▶ _Given records_
(** The time line of the workload of one request to [/slow] as the source
    lays it out: 50 calls of [checkEmail], each with 5000 evaluations of
    the fixed pattern against the fixed sample. *)
Definition slow_workload : list Step :=
  List.concat (repeat (CallCheckEmail
                    :: repeat (RegexpMatch emailRegexp slowEmailSample) 5000) 50).

(** ** The rest of [main.go] *)

(** *** Start-up: [initProvider], [startPyroscope], [initMetrics] *)

(** [os.Getenv] of the two variables the program reads; an unset
    variable reads as the empty string. *)
Record Environ : Type := mkEnviron {
  OTEL_EXPORTER_OTLP_ENDPOINT : string;
  PYROSCOPE_SERVER_ADDRESS : string
}.

(** The errors the library constructors return, [None] for [nil]. *)
Record InitOutcomes : Type := mkInitOutcomes {
  resource_New_err : option string;
  otlptracehttp_New_err : option string;
  otlpmetrichttp_New_err : option string;
  otlploghttp_New_err : option string
}.

(** A provider: the string handed to [WithEndpointURL] when its exporter
    was built, as it was given (what the exporter makes of it is the
    library's business), and the resource the provider was built with. *)
Record Provider : Type := mkProvider {
  endpoint_url_given : string;
  provider_resource : KeyValues
}.

(** [otelpyroscope.NewTracerProvider(base)]: the provider that tags every
    span for the profiler, wrapped around [base]. *)
Record PyroscopeTracerProvider : Type := otelpyroscope_NewTracerProvider {
  tp_base : Provider
}.
(** C7, amended: on the empty list the export only raises the "no data"
    alert and emits no file. On a non-empty list it emits the document made
    of the fixed header, a line feed, and the rows of the records in list
    order joined by line feeds; a row is the record's fields, each between
    double quotes and unchanged, joined by commas. When no exported field
    holds a line feed, the lines of the document are exactly the header
    followed by the rows: one more line than records. *)
Theorem exportToCSV_document :
  (forall st : P.State,
      P.prospects st = [] ->
      P.exportToCSV st = [P.alert "No prospects to export!"])
  /\ W.exportToCSV [] = [W.alert "Your prospect list is empty!"]
  /\
  (forall st : P.State,
      P.prospects st <> [] ->
      P.exportToCSV st =
        [P.save_blob "prospect_list.csv" "text/csv;charset=utf-IS;,utf-8;"
           ("firstName,lastName,company,domain,email,title,status" +:+ LF +:+
            join LF (map P.csv_row (P.prospects st)))])
  /\
  (forall l : list W.Prospect,
      l <> [] ->
      W.exportToCSV l =
        [W.link_click
           (encodeURI
              ("data:text/csv;charset=utf-8," +:+
               "firstName,lastName,company,companyDomain,verifiedEmail,dateAdded"
               +:+ LF +:+ join LF (map W.csv_row l)))
           "prospect_list.csv"])
  /\
  (forall p : P.Prospect,
      P.csv_row p =
        DQ +:+ P.p_firstName p +:+ DQ +:+ "," +:+ DQ +:+ P.p_lastName p +:+ DQ +:+ "," +:+
        DQ +:+ P.p_company p +:+ DQ +:+ "," +:+ DQ +:+ P.p_domain p +:+ DQ +:+ "," +:+
        DQ +:+ P.p_email p +:+ DQ +:+ "," +:+ DQ +:+ P.p_title p +:+ DQ +:+ "," +:+
        DQ +:+ P.p_status p +:+ DQ)
  /\
  (forall p : W.Prospect,
      W.csv_row p =
        DQ +:+ W.p_firstName p +:+ DQ +:+ "," +:+ DQ +:+ W.p_lastName p +:+ DQ +:+ "," +:+
        DQ +:+ W.p_company p +:+ DQ +:+ "," +:+ DQ +:+ W.p_companyDomain p +:+ DQ +:+ "," +:+
        DQ +:+ W.p_email p +:+ DQ +:+ "," +:+ DQ +:+ W.p_dateAdded p +:+ DQ)
  /\
  (forall l : list P.Prospect,
      l <> [] ->
      Forall (fun p => hub_single_line p = true) l ->
      lines (P.csv_document l) =
        "firstName,lastName,company,domain,email,title,status" :: map P.csv_row l /\
      length (lines (P.csv_document l)) = S (length l))
  /\
  (forall l : list W.Prospect,
      l <> [] ->
      Forall (fun p => flow_single_line p = true) l ->
      lines (W.csv_document l) =
        "firstName,lastName,company,companyDomain,verifiedEmail,dateAdded"
          :: map W.csv_row l /\
      length (lines (W.csv_document l)) = S (length l)).
Proof.
  split; [| split; [| split; [| split; [| split; [| split; [| split]]]]]].
  - intros st H. unfold P.exportToCSV. now rewrite H.
  - reflexivity.
  - intros st H. unfold P.exportToCSV.
    destruct (P.prospects st) as [|p rest] eqn:E; [congruence|].
    unfold P.csv_document, P.csv_headers, P.csvContent.
    now rewrite append_assoc.
  - intros l H. destruct l as [|p rest]; [congruence|]. reflexivity.
  - reflexivity.
  - intros p. unfold W.csv_row. cbn [join].
    rewrite !append_assoc. reflexivity.
  - intros l Hne Hl. rewrite (hub_document_lines l Hne Hl).
    split; [reflexivity|]. simpl. now rewrite length_map.
  - intros l Hne Hl. rewrite (flow_document_lines l Hne Hl).
    split; [reflexivity|]. simpl. now rewrite length_map.
Qed.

▶ _What is required_
What is needed is an exact copy of the entries above, from the first line through the line holding "[startPyroscope], [initMetrics] *)", with both of those lines kept; please give nothing else.

▶ _Reply_
(** The time line of the workload of one request to [/slow] as the source
    lays it out: 50 calls of [checkEmail], each with 5000 evaluations of
    the fixed pattern against the fixed sample. *)
Definition slow_workload : list Step :=
  List.concat (repeat (CallCheckEmail
                    :: repeat (RegexpMatch emailRegexp slowEmailSample) 5000) 50).

(** ** The rest of [main.go] *)

(** *** Start-up: [initProvider], [startPyroscope], [initMetrics] *)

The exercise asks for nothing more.